* Instructions to follow
Your answer should be only the lines below from the one with "let v := with_ct_cnt v (u8 (ct_table_cnt v +" to the one with "Definition invalid_ct_handle (table_handle", repeated exactly, ends included.

* Stored items
————————

(* ===== verification/Ipv6ct.v ===== *)
(** * IPv6 connection tracking ([ipanat/src/ipa_ipv6ct.c])

    The third client of the generic table: one table of rules in DDR, without
    index table.  The static variable [ipv6ct] is the record of that name,
    [ct_state] adds the state of the environment.  [None] is undefined
    behaviour; most calls dereference the descriptor, which is null until a
    table was created. *)
From S2P Require Import Prelude Bitfield Table Sizing NatRule Env Ipv6Rule.

Definition IPA_IPV6CT_MAX_TBLS : Z := 1.
Definition IPA_MAX_DMA_ENTRIES_FOR_ADD : nat := 2.
Definition IPA_MAX_DMA_ENTRIES_FOR_DEL : nat := 2.
Definition IPA_IPV6CT_DEV_NAME : string := "ipaIpv6CTTable".

(** What this file calls besides [IpaEnv]: its own mutex, and the ioctls for
    uC activation entries (the bytes of the union before and after). *)
Class Ipv6Env (K : Type) := {
  env_v6_lock : K -> Z * K;
  env_v6_unlock : K -> Z * K;
  env_add_uc_act : Z -> Z -> K -> Z * Z * K;
  env_del_uc_act : Z -> Z -> K -> Z * K
}.

(** The DMA helpers are held by the table. *)
Record ipa_ipv6ct_table := mk_ct_table {
  ct_mem_desc : ipa_mem_descriptor;
  ct_table : ipa_table ipa_ipv6ct_rule
}.

Record ipa_ipv6ct := mk_ipv6ct {
  ct_ipa_desc : option ipa_descriptor;
  ct_tables : list ipa_ipv6ct_table;
  ct_table_cnt : Z
}.

Definition ct_table_zero : ipa_ipv6ct_table := mk_ct_table mem_desc_zero ipa_table_zero.

Definition ipv6ct_init : ipa_ipv6ct := mk_ipv6ct None [ct_table_zero] 0.

Definition with_ct_table (ct : ipa_ipv6ct_table) (t : ipa_table ipa_ipv6ct_rule) :=
  mk_ct_table (ct_mem_desc ct) t.
Definition with_ct (v : ipa_ipv6ct) (i : Z) (ct : ipa_ipv6ct_table) :=
  mk_ipv6ct (ct_ipa_desc v) (ct_tables v).[i <- ct] (ct_table_cnt v).
Definition with_ct_desc (v : ipa_ipv6ct) (d : option ipa_descriptor) :=
  mk_ipv6ct d (ct_tables v) (ct_table_cnt v).
Definition with_ct_cnt (v : ipa_ipv6ct) (n : Z) :=
  mk_ipv6ct (ct_ipa_desc v) (ct_tables v) n.

Record ct_state (K : Type) := mk_ct_state { ipv6ct : ipa_ipv6ct; ct_env : K }.
Arguments mk_ct_state {K}.
Arguments ipv6ct {K}.
Arguments ct_env {K}.

(** The table's records in the memory the hardware works on, and back. *)
Definition ct_mem (ct : ipa_ipv6ct_table) : tbl_mem := fun ty =>
  match ty with
  | IPA_IPV6CT_BASE_TBL => take (Z.to_nat (table_entries (ct_table ct))) (slots (ct_table ct))
  | IPA_IPV6CT_EXPN_TBL => drop (Z.to_nat (table_entries (ct_table ct))) (slots (ct_table ct))
  | _ => []
  end.

Definition with_ct_mem (ct : ipa_ipv6ct_table) (m : tbl_mem) : ipa_ipv6ct_table :=
  with_ct_table ct (with_slots (ct_table ct) (m IPA_IPV6CT_BASE_TBL ++ m IPA_IPV6CT_EXPN_TBL)).

(** ** Creation and destruction *)

Definition ipa_ipv6ct_create_table_dma_cmd_helpers (ct : ipa_ipv6ct_table) (table_indx : Z)
    : ipa_ipv6ct_table :=
  let helper off := ipa_table_dma_cmd_helper_init table_indx IPA_IPV6CT_BASE_TBL
    IPA_IPV6CT_EXPN_TBL (addr_offset (ct_mem_desc ct) + off) in
  with_ct_table ct (with_dma_help (ct_table ct) (fun ht =>
    match ht with
    | HELP_UPDATE_HEAD => Some (helper IPA_IPV6CT_RULE_FLAG_FIELD_OFFSET)
    | HELP_UPDATE_ENTRY => Some (helper IPA_IPV6CT_RULE_NEXT_FIELD_OFFSET)
    | HELP_DELETE_HEAD => Some (helper IPA_IPV6CT_RULE_PROTO_FIELD_OFFSET)
    | HELP_UPDATE_MAX => None
    end)).

Section Operations.
Context {K : Type} {E : IpaEnv K} {E6 : Ipv6Env K}.
Implicit Types (k : K) (s : ct_state K) (v : ipa_ipv6ct) (ct : ipa_ipv6ct_table).

Definition ipa_ipv6ct_create_table v ct (number_of_entries table_index : Z) k
    : option (Z * ipa_ipv6ct_table * K) :=
  let t : ipa_table ipa_ipv6ct_rule :=
    ipa_table_init "IPA IPv6CT table" IPA_NAT_MEM_IN_DDR sizeof_ipa_ipv6ct_hw_entry None 0
      (Some ct_entry_interface) in
  '(ret, t) ← ipa_table_calculate_entries_num t number_of_entries IPA_NAT_MEM_IN_DDR;
  let ct := with_ct_table ct t in
  if negb (ret =? 0) then Some (ret, ct, k) else
  let md := ipa_mem_descriptor_init (ct_mem_desc ct) IPA_IPV6CT_DEV_NAME
    (ipa_table_calculate_size t) table_index IPA_IOC_ALLOC_IPV6CT_TABLE
    IPA_IOC_DEL_IPV6CT_TABLE false in
  d ← ct_ipa_desc v;
  let '(ret, md, k) := ipa_mem_descriptor_allocate_memory md (fd d) k in
  if negb (ret =? 0) then Some (ret, ct_table_zero, k) else
  let base := base_addr md in
  let '(t, _) := ipa_table_calculate_addresses t base
    (mapped_records k (mmap_addr md + mmap_size md) base (entry_size t) (tot_tbl_ents t)) in
  t ← ipa_table_reset t;
  Some (0, ipa_ipv6ct_create_table_dma_cmd_helpers (mk_ct_table md t) table_index, k).

Definition ipa_ipv6ct_destroy_table v ct k : option (Z * ipa_ipv6ct_table * K) :=
  d ← ct_ipa_desc v;
  let '(ret, _, k) := ipa_mem_descriptor_delete (ct_mem_desc ct) (fd d) k in
  Some (ret, ct_table_zero, k).

Definition ipa_ipv6ct_post_init_cmd v ct (tbl_index : Z) k : option (Z * K) :=
  let base := addr_offset (ct_mem_desc ct) in
  let expn := u32 (base + table_entries (ct_table ct) * sizeof_ipa_ipv6ct_hw_entry) in
  d ← ct_ipa_desc v;
  Some (env_ipv6ct_init (fd d)
    (mk_v6_init base expn (u16 (table_entries (ct_table ct) - 1))
       (expn_table_entries (ct_table ct)) tbl_index) k).

Definition ipa_ipv6ct_post_dma_cmd v ct (cmd : ipa_ioc_nat_dma_cmd) k
    : option (Z * ipa_ipv6ct_table * K) :=
  let cmd := mk_dma_cmd (entries cmd) IPA_NAT_MEM_IN_DDR (dma cmd) in
  d ← ct_ipa_desc v;
  let '(ret, m, k) := env_table_dma (fd d) cmd (ct_mem ct) k in
  Some (if ret =? 0 then 0 else - EIO, with_ct_mem ct m, k).

(** The label [bail_ipa_desc] of [ipa_ipv6ct_add_tbl]; the handle is 0. *)
Definition bail_ipa_desc (ret : Z) v k : Z * option Z * ct_state K :=
  if ct_table_cnt v =? 0
  then (ret, Some 0, mk_ct_state (with_ct_desc v None) (ipa_descriptor_close (ct_ipa_desc v) k))
  else (ret, Some 0, mk_ct_state v k).

(** Status, what the handle pointer (null if [None]) points to, and state.
    The mutex is not taken. *)
Definition ipa_ipv6ct_add_tbl s (number_of_entries : Z) (table_handle : option Z)
    : option (Z * option Z * ct_state K) :=
  let v := ipv6ct s in
  match table_handle with
  | None => Some (- EINVAL, None, s)
  | Some _ =>
      if number_of_entries =? 0 then Some (- EINVAL, table_handle, s) else
      if IPA_IPV6CT_MAX_TBLS <=? ct_table_cnt v then Some (- EINVAL, Some 0, s) else
      let '(desc, k) :=
        match ct_ipa_desc v with
        | Some d => (Some d, ct_env s)
        | None => ipa_descriptor_open (ct_env s)
        end in
      let v := with_ct_desc v desc in
      match desc with
      | None => Some (- EIO, Some 0, mk_ct_state v k)
      | Some d =>
          if ver d <? IPA_HW_v4_0 then Some (bail_ipa_desc (- EPERM) v k) else
          let i := ct_table_cnt v in
          ct ← (ct_tables v).[i];
          '(ret, ct, k) ← ipa_ipv6ct_create_table v ct number_of_entries i k;
          let v := with_ct v i ct in
          if negb (ret =? 0) then Some (bail_ipa_desc ret v k) else
          '(ret, k) ← ipa_ipv6ct_post_init_cmd v ct i k;
          if negb (ret =? 0) then
            '(_, ct, k) ← ipa_ipv6ct_destroy_table v ct k;
            Some (bail_ipa_desc ret (with_ct v i ct) k)
          else
          let v := with_ct_cnt v (u8 (ct_table_cnt v + 1)) in
          Some (0, Some (ct_table_cnt v), mk_ct_state v k)
      end
  end.

(** Release the mutex; a failure overrides a status of zero. *)
Definition unlock_ct (ret : Z) v k : Z * ct_state K :=
  let '(u, k) := env_v6_unlock k in
  ((if u =? 0 then ret else if ret =? 0 then - EPERM else ret), mk_ct_state v k).

Definition invalid_ct_handle (table_handle : Z) : bool :=
  (table_handle =? IPA_TABLE_INVALID_ENTRY) || (IPA_IPV6CT_MAX_TBLS <? table_handle).

Definition ipa_ipv6ct_del_tbl s (table_handle : Z) : option (Z * ct_state K) :=
  let v := ipv6ct s in
  d ← ct_ipa_desc v;
  if ver d <? IPA_HW_v4_0 then Some (- EINVAL, s) else
  if invalid_ct_handle table_handle then Some (- EINVAL, s) else
  let '(l, k) := env_v6_lock (ct_env s) in
  if negb (l =? 0) then Some (- EINVAL, mk_ct_state v k) else
  ct ← (ct_tables v).[table_handle - 1];
  if negb (md_valid (ct_mem_desc ct)) then Some (unlock_ct (- EINVAL) v k) else
  '(ret, ct, k) ← ipa_ipv6ct_destroy_table v ct k;
  let v := with_ct v (table_handle - 1) ct in
  if negb (ret =? 0) then Some (unlock_ct ret v k) else
  let v := with_ct_cnt v (u8 (ct_table_cnt v - 1)) in
  if ct_table_cnt v =? 0
  then Some (unlock_ct ret (with_ct_desc v None) (ipa_descriptor_close (ct_ipa_desc v) k))
  else Some (unlock_ct ret v k).

(** ** Rules *)

(** The body of [ipa_ipv6ct_add_rule] with the mutex held and the table found
    valid: status, rule handle, table and environment. *)
Definition add_ct_rule_locked v ct (r : ipa_ipv6ct_rule) k
    : option (Z * Z * ipa_ipv6ct_table * K) :=
  let cmd := dma_cmd_zero IPA_MAX_DMA_ENTRIES_FOR_ADD in
  bucket ← ipa_ipv6ct_hash r (u16 (table_entries (ct_table ct) - 1));
  '(ret, t, new_entry_index, hdl, cmd) ←
    ipa_table_add_entry (ct_table ct) r bucket (Some 0) cmd;
  let ct := with_ct_table ct t in
  if negb (ret =? 0) then Some (ret, 0, ct, k) else
  '(ret, ct, k) ← ipa_ipv6ct_post_dma_cmd v ct cmd k;
  if negb (ret =? 0) then
    t ← ipa_table_erase_entry (ct_table ct) new_entry_index;
    Some (ret, 0, with_ct_table ct t, k)
  else Some (0, default 0 hdl, ct, k).

(** Status, what the handle pointer points to, and state. *)
Definition ipa_ipv6ct_add_rule s (table_handle : Z) (user_rule : option ipa_ipv6ct_rule)
    (rule_handle : option Z) : option (Z * option Z * ct_state K) :=
  let v := ipv6ct s in
  d ← ct_ipa_desc v;
  if ver d <? IPA_HW_v4_0 then Some (- EINVAL, rule_handle, s) else
  if invalid_ct_handle table_handle then Some (- EINVAL, rule_handle, s) else
  match user_rule, rule_handle with
  | Some r, Some _ =>
      if cu_protocol r =? IPA_IPV6CT_INVALID_PROTO_FIELD_CMP
      then Some (- EINVAL, rule_handle, s) else
      let '(l, k) := env_v6_lock (ct_env s) in
      if negb (l =? 0) then Some (- EINVAL, rule_handle, mk_ct_state v k) else
      ct ← (ct_tables v).[table_handle - 1];
      if negb (md_valid (ct_mem_desc ct)) then
        Some (- EINVAL, rule_handle, mk_ct_state v (env_v6_unlock k).2)
      else
      '(ret, hdl, ct, k) ← add_ct_rule_locked v ct r k;
      let v := with_ct v (table_handle - 1) ct in
      let '(u, k) := env_v6_unlock k in
      if negb (ret =? 0) then Some (ret, rule_handle, mk_ct_state v k)
      else if u =? 0 then Some (0, Some hdl, mk_ct_state v k)
      else Some (- EPERM, rule_handle, mk_ct_state v k)
  | _, _ => Some (- EINVAL, rule_handle, s)
  end.

(** The record is erased, unless it heads a chain with members. *)
Definition ct_delete_step (t : ipa_table ipa_ipv6ct_rule) (it : ipa_table_iterator)
    : option (ipa_table ipa_ipv6ct_rule) :=
  if negb (ipa_table_iterator_is_head_with_tail it) then
    is_prev_empty ←
      (if prev_entry it =? NULL then Some false
       else prev ← rec_load t (prev_entry it);
            Some (getf ct_protocol prev =? IPA_IPV6CT_INVALID_PROTO_FIELD_CMP));
    ipa_table_delete_entry t it is_prev_empty
  else Some t.

(** The body of [ipa_ipv6ct_del_rule] with the mutex held and the table found
    valid. *)
Definition del_ct_rule_locked v ct (rule_handle : Z) k
    : option (Z * ipa_ipv6ct_table * K) :=
  match ipa_table_get_entry (ct_table ct) rule_handle with
  | (ret, None) => Some (ret, ct, k)
  | (_, Some (entry, index)) =>
      '(ret, it) ← ipa_table_iterator_init (ct_table ct) entry index;
      if negb (ret =? 0) then Some (ret, ct, k) else
      let cmd := dma_cmd_zero IPA_MAX_DMA_ENTRIES_FOR_DEL in
      cmd ← ipa_table_create_delete_command (ct_table ct) cmd it;
      '(ret, ct, k) ← ipa_ipv6ct_post_dma_cmd v ct cmd k;
      if negb (ret =? 0) then Some (ret, ct, k) else
      t ← ct_delete_step (ct_table ct) it;
      Some (ret, with_ct_table ct t, k)
  end.

Definition ipa_ipv6ct_del_rule s (table_handle rule_handle : Z) : option (Z * ct_state K) :=
  let v := ipv6ct s in
  d ← ct_ipa_desc v;
  if ver d <? IPA_HW_v4_0 then Some (- EINVAL, s) else
  if invalid_ct_handle table_handle || (rule_handle =? IPA_TABLE_INVALID_ENTRY)
  then Some (- EINVAL, s) else
  let '(l, k) := env_v6_lock (ct_env s) in
  if negb (l =? 0) then Some (- EINVAL, mk_ct_state v k) else
  ct ← (ct_tables v).[table_handle - 1];
  if negb (md_valid (ct_mem_desc ct)) then Some (unlock_ct (- EINVAL) v k) else
  '(ret, ct, k) ← del_ct_rule_locked v ct rule_handle k;
  Some (unlock_ct ret (with_ct v (table_handle - 1) ct) k).

(** Status, what the time stamp pointer points to, and state. *)
Definition ipa_ipv6ct_query_timestamp s (table_handle rule_handle : Z) (time_stamp : option Z)
    : option (Z * option Z * ct_state K) :=
  let v := ipv6ct s in
  d ← ct_ipa_desc v;
  if ver d <? IPA_HW_v4_0 then Some (- EINVAL, time_stamp, s) else
  if invalid_ct_handle table_handle || (rule_handle =? IPA_TABLE_INVALID_ENTRY)
     || match time_stamp with None => true | Some _ => false end
  then Some (- EINVAL, time_stamp, s) else
  let '(l, k) := env_v6_lock (ct_env s) in
  if negb (l =? 0) then Some (- EINVAL, time_stamp, mk_ct_state v k) else
  ct ← (ct_tables v).[table_handle - 1];
  if negb (md_valid (ct_mem_desc ct)) then
    let '(ret, s) := unlock_ct (- EINVAL) v k in Some (ret, time_stamp, s)
  else
  match ipa_table_get_entry (ct_table ct) rule_handle with
  | (ret, Some (entry, _)) =>
      e ← rec_load (ct_table ct) entry;
      let '(ret, s) := unlock_ct ret v k in Some (ret, Some (getf ct_time_stamp e), s)
  | (ret, None) => let '(ret, s) := unlock_ct ret v k in Some (ret, time_stamp, s)
  end.

(** ** uC activation entries *)

(** Status, the entry after the ioctl, and state. *)
Definition ipa_ipv6ct_add_uc_act_entry s (u : Z) : option (Z * Z * ct_state K) :=
  d ← ct_ipa_desc (ipv6ct s);
  let '(ret, u, k) := env_add_uc_act (fd d) u (ct_env s) in
  Some (if ret =? 0 then 0 else - EIO, u, mk_ct_state (ipv6ct s) k).

Definition ipa_ipv6ct_del_uc_act_entry s (index : Z) : option (Z * ct_state K) :=
  d ← ct_ipa_desc (ipv6ct s);
  let '(ret, k) := env_del_uc_act (fd d) index (ct_env s) in
  Some (if ret =? 0 then 0 else - EIO, mk_ct_state (ipv6ct s) k).
End Operations.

————————

* Task output
          let v := with_ct_cnt v (u8 (ct_table_cnt v + 1)) in
          Some (0, Some (ct_table_cnt v), mk_ct_state v k)
      end
  end.

(** Release the mutex; a failure overrides a status of zero. *)
Definition unlock_ct (ret : Z) v k : Z * ct_state K :=
  let '(u, k) := env_v6_unlock k in
  ((if u =? 0 then ret else if ret =? 0 then - EPERM else ret), mk_ct_state v k).

Definition invalid_ct_handle (table_handle : Z) : bool :=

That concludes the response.